First Deputy Prime Minister Igor Shuvalov has officially announced that the state embargo on preliminary information for the press on government discussions of economic anti-crisis measures. He confirmed at a lengthy press conference that one of the extreme measures the government and Kremlin are discussing is partial nationalization. He said the government would not remain a shareholder for long in companies receiving that form of aid, but it may, nonetheless, buy preferred stock and convertible bonds in Russian companies. Shuvalov said those companies would mainly be the ones for which the funds received through Vneshekonombank (to which the Central Bank allocated $50 billion to issue as loan to replace foreign credits) were inadequate.

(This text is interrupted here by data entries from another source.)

(** ** Unavailable executors *)

(** Admission ignores a provider's published unavailability only when that provider
    authorizes this very graph and capability, is coherent with its descriptor, and no
    resolution lock is in force. *)
Theorem unavailability_cleared_only_by_authorization env d cap :
  _admitted_unavailability env d cap = [] →
  executor_unavailability d (env.(capabilities) !! cap) = [] ∨
  (env.(resolution_lock) = None ∧ executor_incoherence d (env.(capabilities) !! cap) = None ∧
   ∃ live authorizes, env.(capabilities) !! cap = Some live ∧
     live.(authorizes_admission) = Some authorizes ∧ authorizes env.(env_graph_hash) cap = true).
Proof.
  unfold _admitted_unavailability. cbv zeta.
  destruct (_ && _) eqn:E; [|by left]. intros _. right.
  rewrite !andb_true_iff, !bool_decide_eq_true in E. destruct E as [[[_ Hl] Hi] Ha].
  split; [done|]. split; [done|].
  destruct (capabilities env !! cap) as [live|]; simpl in Ha; [|done].
  destruct (authorizes_admission live) as [authorizes|] eqn:Ea; [|done]. by exists live, authorizes.
Qed.
Lemma unavailability_cleared_only_by_authorization_witness :
  executor_unavailability (mkDescriptor "x" "executor" "1" None None None true None) None = [].
Proof.
  assert (_admitted_unavailability (mkEnv Fixture.snapshot ∅ ∅ "h" None)
    (mkDescriptor "x" "executor" "1" None None None true None) "x" = []) as E
    by (vm_compute; reflexivity).
  destruct (unavailability_cleared_only_by_authorization
    (mkEnv Fixture.snapshot ∅ ∅ "h" None) (mkDescriptor "x" "executor" "1" None None None true None)
    "x" E) as [H|(_ & _ & live & _ & H & _)]; [exact H|discriminate H].
Defined.
Lemma panel_inv name members aggregator ids aid b :
  panel name members aggregator ids aid = Ok b →
  ∃ ms agg p request result_ gathers policy mids gather,
    members = StepBundle <$> ms ∧ aggregator = StepBundle agg ∧
    agg.(bundle_definition).(body) = CPython p ∧ 2 ≤ length ms ∧
    _node_ids (_to_ref <$> members) ids = Ok mids ∧
    seats (bundle_definition <$> ms) agg.(bundle_definition) request result_ gathers policy mids gather ∧
    (∀ id, aid = Some id → gather = id) ∧
    let g := panel_graph name mids (_to_ref <$> members) gather (_to_ref aggregator) gathers result_
               (request :: policy) agg.(bundle_definition).(def_outputs) in
    b = composite name RoleWorkflow g (graph_inputs g) (graph_outputs g).
Proof.
  unfold panel. case_decide as Hlen; [done|].
  intros (ms & Hms%or_raise_ok%as_bundles_ok & H)%result_bind_ok.
  apply result_bind_ok in H as (agg & Ha%or_raise_ok & H). cbv zeta in H.
  assert (aggregator = StepBundle agg) as -> by (by destruct aggregator; simplify_eq/=).
  destruct (body _) as [p|] eqn:Hp in H; [|done]. destruct ms as [|first others]; [done|].
  apply result_bind_ok in H as ([request result_] & H1%one_member_contract_ok & H).
  destruct H1 as (Hr & Ho & Hown & Hall).
  case_decide as Hname; [done|]. destruct (_same_contract request result_) eqn:Hd; [done|].
  apply result_bind_ok in H as ([gathers policy] & H1%aggregator_contract_ok & H).
  destruct H1 as (Hg & Hc & Hpol).
  apply result_bind_ok in H as (mids & Hids & H).
  destruct (existsb has_dot mids) eqn:Hdot; [done|].
  apply result_bind_ok in H as (gather & Hgather & H).
  apply result_bind_ok in H as ([] & Hv%validate_ids_ok & H). case_decide as Hfresh; [done|].
  apply result_bind_ok in H as ([] & Hf & H). pose proof (check_policy_ok _ _ Hf) as Hforeign.
  case_decide as Hports; [done|]. rewrite composite_of_graph in H. injection H as <-.
  assert (_to_ref <$> members = (λ m, bundle_ref m None [] None) <$> first :: others) as Href.
  { rewrite Hms, <-list_fmap_compose. done. }
  destruct (node_ids_ok _ _ _ Hids) as (Hl & Hu & _).
  exists (first :: others), agg, p, request, result_, gathers, policy, mids, gather.
  split_and!; try done.
  - rewrite Hms, length_fmap in Hlen. simpl in *. lia.
  - by rewrite Href.
  - split; try done.
    + eexists. split; [left|done].
    + by rewrite Hl, !length_fmap.
    + apply Forall_app. by split.
    + intros m Hm. destruct (has_dot m) eqn:E; [|done]. exfalso.
      apply not_true_iff_false in Hdot. apply Hdot, existsb_elem. by exists m.
    + by apply remove_dups_length.
  - intros id ->. simpl in Hgather. congruence.
  - by rewrite Href.
Qed.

Shuvalov was careful to avoid the word “nationalization,” but he was, in fact, speaking of the same mild version of it that is being implemented in European Union countries. He did not name any potential recipients of such aid. Deputy Prime Minister Sergey Ivanov had spoken on October 17 of the possibility of the government buying stock in hi-tech and military-industrial companies from private owners.

Convertible bonds are not a popular instrument on the Russian financial market. The largest issue of them ever made was by Rosneft, worth $790 million, formally through DrKW, convertible into Rosneft ADR, payable in 2009. Mechel issued $150 million in convertible bonds (formal issuer UBS, convertible into Mechel GDR, payable in 2009). Buying preexisting preferred stock is unlikely to be of much help, but issuing new bonds could help any company that agreed to it.

Speaking of the risk of moral hazard, Shuvalov stated that it would be countered by increased government control, but not government representatives in company management. “We won’t go there as managers,” he said. “There are no worse managers than we are.” Economists are not enthusiastic about the proposal. “I don’t like any direct stock purchase [by the government]. The government always has the temptation to nag,” Merrill Lynch’s Yulia Tseplyaeva said.